Provide again, from the entries below, every line from the one containing "Context (env : Env)" through the one containing "Proof. exact (code_parse_str", exactly as written, and no other line.

---------- Information given

(** [ck_center_bindings_state] and [ck_center_bindings_shape]. *)
Definition row_shape_ok m : Prop :=
  (bm_state m = lit "pending" ∧ is_Some (bm_binding_code_hash m) ∧ is_Some (bm_expires_at m) ∧
     bm_bound_at m = None) ∨
  (bm_state m = lit "bound" ∧ bm_binding_code_hash m = None ∧ bm_expires_at m = None ∧
     is_Some (bm_bound_at m)) ∨
  (bm_state m = lit "revoked" ∧ bm_binding_code_hash m = None ∧ bm_expires_at m = None).
#[export] Instance row_shape_ok_dec m : Decision (row_shape_ok m).
Proof. unfold row_shape_ok. apply _. Defined.

(** [uq_center_bindings_active_site]. *)
Definition active_site_free (site : Uuid) t : Prop :=
  map_Forall (λ _ m, active_row m → bm_site_instance_id m ≠ site) (bt_bindings t).

Definition with_bindings t (rows : gmap Uuid binding_model) : BindingTables :=
  mk_binding_tables (bt_instances t) rows.

Definition binding_row (b : CenterBinding) : binding_model :=
  mk_binding_model (cb_id b) (cb_center_url b) (cb_binding_code_hash b) (cb_site_instance_id b)
    (fingerprint_to_string <$> cb_site_cert_fingerprint b) (CenterBindingState_as_str (cb_state b))
    (cb_bound_at b) (cb_expires_at b) (cb_created_at b).

(** [insert_binding], under the table's constraints. *)
Definition insert_binding (b : CenterBinding) : Repo () :=
  statement env (λ t,
    if decide (row_shape_ok (binding_row b) ∧ is_Some (bt_instances t !! cb_site_instance_id b) ∧
               (active_row (binding_row b) → active_site_free (cb_site_instance_id b) t))
    then (λ rows, (with_bindings t rows, ())) <$> insert_new (bt_bindings t) (cb_id b) (binding_row b)
    else None).

Definition sqlite_create_binding (b : CenterBinding) : Repo () :=
  do! acquire env in
  transaction env (
    let! active := select env (λ t,
      find_row (λ m, bm_site_instance_id m = cb_site_instance_id b ∧ active_row m) (bt_bindings t)) in
    match active with
    | Some _ => do! rollback env in mfail (AlreadyActiveBinding (cb_site_instance_id b))
    | None => insert_binding b
    end).

Definition sqlite_find_binding (binding_id : CenterBindingId) : Repo (option CenterBinding) :=
  let! found := select env (λ t, bt_bindings t !! binding_id) in
  match found with
  | None => mret None
  | Some m => let! b := mlift (map_stored_binding binding_id m) in mret (Some b)
  end.

Definition created_earlier (l r : binding_model) : Prop := bm_created_at l <= bm_created_at r.
#[export] Instance created_earlier_dec : RelDecision created_earlier.
Proof. intros l r. unfold created_earlier. apply _. Defined.
Definition created_later (l r : binding_model) : Prop := bm_created_at r <= bm_created_at l.
#[export] Instance created_later_dec : RelDecision created_later.
Proof. intros l r. unfold created_later. apply _. Defined.

(** The first row of an ordered selection, as a binding. *)
Definition first_binding (models : BindingTables → list binding_model) : Repo (option CenterBinding) :=
  let! found := select env (λ t, head (models t)) in
  match found with
  | None => mret None
  | Some m => let! b := mlift (map_stored_binding (bm_id m) m) in mret (Some b)
  end.

Definition sqlite_find_binding_by_site (site : InstanceId) : Repo (option CenterBinding) :=
  first_binding (λ t, rows created_later (λ m, bm_site_instance_id m = site) (bt_bindings t)).

Definition sqlite_find_pending_by_code_hash (hash : list N) : Repo (option CenterBinding) :=
  first_binding (λ t, rows created_earlier
    (λ m, bm_state m = lit "pending" ∧ bm_binding_code_hash m = Some hash) (bt_bindings t)).

Definition sqlite_find_binding_by_fingerprint (fp : CertificateFingerprint) : Repo (option CenterBinding) :=
  first_binding (λ t, rows created_later
    (λ m, bm_site_cert_fingerprint m = Some (fingerprint_to_string fp)) (bt_bindings t)).

Definition verification_error (binding_id : CenterBindingId) (e : BindingCodeVerificationError)
    : CenterBindingRepositoryError :=
  match e with
  | NotPending => BindingNotPending binding_id
  | CodeExpired => BindingCodeExpired
  | CodeMismatch => BindingCodeMismatch
  end.

(** The guarded [UPDATE] of a row, and the rows it affects. *)
Definition update_binding (binding_id : CenterBindingId) (guard : binding_model → Prop)
    `{∀ m, Decision (guard m)} (f : binding_model → binding_model) t : BindingTables * Z :=
  match bt_bindings t !! binding_id with
  | Some m =>
      if decide (guard m) then (with_bindings t (<[binding_id := f m]> (bt_bindings t)), 1) else (t, 0)
  | None => (t, 0)
  end.

Definition bound_row (fp : option CertificateFingerprint) (now : OffsetDateTime) m : binding_model :=
  mk_binding_model (bm_id m) (bm_center_url m) None (bm_site_instance_id m)
    (fingerprint_to_string <$> fp) (lit "bound") (Some now) None (bm_created_at m).

Definition revoked_row m : binding_model :=
  mk_binding_model (bm_id m) (bm_center_url m) None (bm_site_instance_id m)
    (bm_site_cert_fingerprint m) (lit "revoked") (bm_bound_at m) None (bm_created_at m).

Definition competing (binding_id : CenterBindingId) (fp : CertificateFingerprint) t : option binding_model :=
  find_row (λ m, bm_site_cert_fingerprint m = Some (fingerprint_to_string fp) ∧
                 bm_state m = lit "bound" ∧ bm_id m ≠ binding_id) (bt_bindings t).

Definition sqlite_bind_with_code (binding_id : CenterBindingId) (code : str)
    (fp : option CertificateFingerprint) (now : OffsetDateTime) : Repo () :=
  do! acquire env in
  transaction env (
    let! found := select env (λ t, bt_bindings t !! binding_id) in
    let! m := mlift (ok_or found (BindingNotFound binding_id)) in
    let! b := mlift (map_stored_binding binding_id m) in
    do! mlift (map_err (verification_error binding_id) (verify_code sha256 b code now)) in
    do! match fp with
        | None => mret ()
        | Some f =>
            let! other := select env (competing binding_id f) in
            match other with
            | Some _ => do! rollback env in mfail (FingerprintAlreadyBound f)
            | None => mret ()
            end
        end in
    let! affected := statement env (λ t,
      Some (update_binding binding_id (λ m, bm_state m = lit "pending") (bound_row fp now) t)) in
    if decide (affected = 1) then mret () else do! rollback env in mfail (BindingNotPending binding_id)).

Definition sqlite_revoke_binding (binding_id : CenterBindingId) : Repo RevokeOutcome :=
  do! acquire env in
  transaction env (
    let! affected := statement env (λ t,
      Some (update_binding binding_id (λ m, bm_state m ≠ lit "revoked") revoked_row t)) in
    if decide (affected = 1) then mret Revoked
    else
      let! found := select env (λ t, bt_bindings t !! binding_id) in
      match found with
      | None => do! rollback env in mfail (BindingNotFound binding_id)
      | Some _ => mret AlreadyRevoked
      end).

Instance sqlite_bindings : BindingStore (World BindingTables) InstanceRepositoryError CenterBindingRepositoryError := {
  create_instance := sqlite_create_instance;
  create_binding := sqlite_create_binding;
  find_pending_binding_by_code_hash := sqlite_find_pending_by_code_hash;
  bind_with_code := sqlite_bind_with_code;
  find_binding_by_site_fingerprint := sqlite_find_binding_by_fingerprint;
  revoke_binding := sqlite_revoke_binding;
}.
End repository.

(** ** The rows as bindings *)

(** A rollback that succeeds is followed by the error. *)
Lemma rolled_back {A} (env : Env) (e : CenterBindingRepositoryError) (w w' : World BindingTables) (a : A) :
  mbind (rollback env) (λ _, mfail e) w ≠ (w', Ok a).
Proof. intros (u & w1 & _ & Hrun)%mbind_ok. done. Qed.

Section laws.
Context (env : Env) (sha256 : list N → list N).
Implicit Types (t : BindingTables) (m : binding_model) (b : CenterBinding) (w : World BindingTables).

(** A row is sound when it maps to a binding and writes its fingerprint as the
    lookups ask for it. *)
Definition binding_of (id : Uuid) m : option CenterBinding :=
  match map_stored_binding id m with
  | Ok b => if decide (bm_id m = id ∧ bm_site_cert_fingerprint m = fingerprint_to_string <$> cb_site_cert_fingerprint b)
            then Some b else None
  | Err _ => None
  end.

Definition binding_view t : Bindings := decoded binding_of (bt_bindings t).
Definition binding_tables_ok t : Prop := decodable binding_of (bt_bindings t).
Abbreviation view := (λ w, binding_view (w_db w)).
Abbreviation ok := (λ w, binding_tables_ok (w_db w)).

Lemma binding_state_str st : CenterBindingState_from_str (CenterBindingState_as_str st) = Ok st.
Proof. exact (code_parse_str (T := CenterBindingState) st). Qed.

Lemma state_str_inj st st' : CenterBindingState_as_str st = CenterBindingState_as_str st' → st = st'.
Proof. intros Heq. pose proof (binding_state_str st) as Hs. rewrite Heq, binding_state_str in Hs. congruence. Qed.

Lemma binding_parts_inv id url site st hash fp bound expires created b :
  CenterBinding_try_from_parts id url site st hash fp bound expires created = Ok b →
  b = mk_center_binding id url site st hash fp bound expires created ∧ hash = cb_binding_code_hash b ∧ binding_inv b.
Proof.
  unfold CenterBinding_try_from_parts. intros Hp. inv_ok.
  destruct (negb (shape_matches st _ bound expires)) eqn:Hs; [done|].
  destruct (is_some_and bound _) eqn:Hb; [done|]. destruct (is_some_and expires _) eqn:He; [done|].
  injection Hp as <-. match goal with Hh : hash_of_slice hash = Some ?a |- _ => assert (a = hash ∧ ∀ h, hash = Some h → length h = 32%nat) as [-> Hlen] end.
  { destruct hash as [h|]; simpl in *; [case_decide; [|done]|]; simplify_eq; [|done]. split; [done|]. naive_solver. }
  split; [done|]. split; [done|]. split; [done|]. simpl. split; [by destruct (shape_matches _ _ _ _)|].
  split; [intros x ->|intros x ->]; simpl in *; lia.
Qed.

(** The row a binding was read from is the row it would be written as. *)
Lemma binding_of_row id m b :
  binding_of id m = Some b → bm_id m = id ∧ cb_id b = id ∧ m = binding_row b ∧ binding_inv b ∧
  map_stored_binding id m = Ok b.
Proof.
  unfold binding_of. destruct (map_stored_binding id m) as [x|] eqn:Hm; [|done].
  case_decide as Hd; [|done]. intros [= <-]. destruct Hd as [Hid Hfp]. pose proof Hm as Hm0.
  unfold map_stored_binding in Hm. inv_ok.
  match goal with Hs : CenterBindingState_from_str _ = Ok ?st |- _ =>
    pose proof (code_parse_sound (T := CenterBindingState) (bm_state m) st Hs) as Hst end.
  match goal with Ht : CenterBinding_try_from_parts _ _ _ _ _ _ _ _ _ = Ok _ |- _ => rename Ht into Hparts end.
  pose proof (binding_parts_inv _ _ _ _ _ _ _ _ _ _ Hparts) as (-> & Hhash & Hinv).
  simpl in Hfp |- *. split; [done|]. split; [done|]. split; [|done].
  destruct m; simpl in *; unfold binding_row; simpl. by subst.
Qed.

Lemma binding_view_lookup t id b :
  binding_view t !! id = Some b ↔ ∃ m, bt_bindings t !! id = Some m ∧ binding_of id m = Some b.
Proof. unfold binding_view. rewrite decoded_lookup, bind_Some. done. Qed.

Lemma binding_row_sound b :
  binding_inv b → (∀ f, cb_site_cert_fingerprint b = Some f → fingerprint_ok f) →
  binding_of (cb_id b) (binding_row b) = Some b.
Proof.
  intros Hinv Hfp. assert (map_stored_binding (cb_id b) (binding_row b) = Ok b) as Hm.
  { unfold map_stored_binding, binding_row.
    cbn [bm_site_cert_fingerprint bm_state bm_center_url bm_site_instance_id bm_binding_code_hash bm_bound_at
      bm_expires_at bm_created_at]. rewrite binding_state_str. cbn [map_err result_bind].
    destruct (cb_site_cert_fingerprint b) as [f|] eqn:Hf; simpl.
    - destruct (Hfp f eq_refl) as [Hl Hb]. rewrite fingerprint_roundtrip by done. simpl.
      pose proof (binding_inv_rehydrates b Hinv) as Hr. rewrite Hf in Hr. by rewrite Hr.
    - pose proof (binding_inv_rehydrates b Hinv) as Hr. rewrite Hf in Hr. by rewrite Hr. }
  unfold binding_of. rewrite Hm. by rewrite decide_True.
Qed.

(** The fingerprints of the rows are fingerprints. *)
Lemma binding_of_fingerprint id m b f :
  binding_of id m = Some b → cb_site_cert_fingerprint b = Some f → fingerprint_ok f.
Proof.
  intros (_ & _ & _ & _ & Hm)%binding_of_row Hf. unfold map_stored_binding in Hm. inv_ok.
  match goal with Ht : CenterBinding_try_from_parts _ _ _ _ _ _ _ _ _ = Ok _ |- _ =>
    apply binding_parts_inv in Ht as (-> & _ & _) end. simpl in Hf. subst.
  destruct (bm_site_cert_fingerprint m) as [text|]; [|done]. inv_ok. by eapply fingerprint_from_str_ok.
Qed.

Lemma row_active_iff id m b : binding_of id m = Some b → active_row m ↔ is_active_binding b.
Proof.
  intros (_ & _ & -> & _)%binding_of_row. unfold active_row, is_active_binding. simpl.
  destruct (cb_state b); simpl; split; try tauto; intros [?|?]; done.
Qed.

Lemma row_state_iff id m b st :
  binding_of id m = Some b → bm_state m = CenterBindingState_as_str st ↔ cb_state b = st.
Proof. intros (_ & _ & -> & _)%binding_of_row. simpl. split; [apply state_str_inj|by intros ->]. Qed.

Lemma create_instance_refines i w w' r :
  ok w → sqlite_create_instance env i w = (w', r) → ok w' ∧ view w' = view w.
Proof.
  intros Hok Hrun. apply gated_statement in Hrun as [(e & -> & ->)|(a & -> & Hq)]; [done|].
  apply fmap_Some in Hq as (rows & _ & Hq). assert (w_db w' = mk_binding_tables rows (bt_bindings (w_db w))) as -> by congruence.
  done.
Qed.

--------------------

### The answer
Context (env : Env) (sha256 : list N → list N).
Implicit Types (t : BindingTables) (m : binding_model) (b : CenterBinding) (w : World BindingTables).

(** A row is sound when it maps to a binding and writes its fingerprint as the
    lookups ask for it. *)
Definition binding_of (id : Uuid) m : option CenterBinding :=
  match map_stored_binding id m with
  | Ok b => if decide (bm_id m = id ∧ bm_site_cert_fingerprint m = fingerprint_to_string <$> cb_site_cert_fingerprint b)
            then Some b else None
  | Err _ => None
  end.

Definition binding_view t : Bindings := decoded binding_of (bt_bindings t).
Definition binding_tables_ok t : Prop := decodable binding_of (bt_bindings t).
Abbreviation view := (λ w, binding_view (w_db w)).
Abbreviation ok := (λ w, binding_tables_ok (w_db w)).

Lemma binding_state_str st : CenterBindingState_from_str (CenterBindingState_as_str st) = Ok st.
Proof. exact (code_parse_str (T := CenterBindingState) st). Qed.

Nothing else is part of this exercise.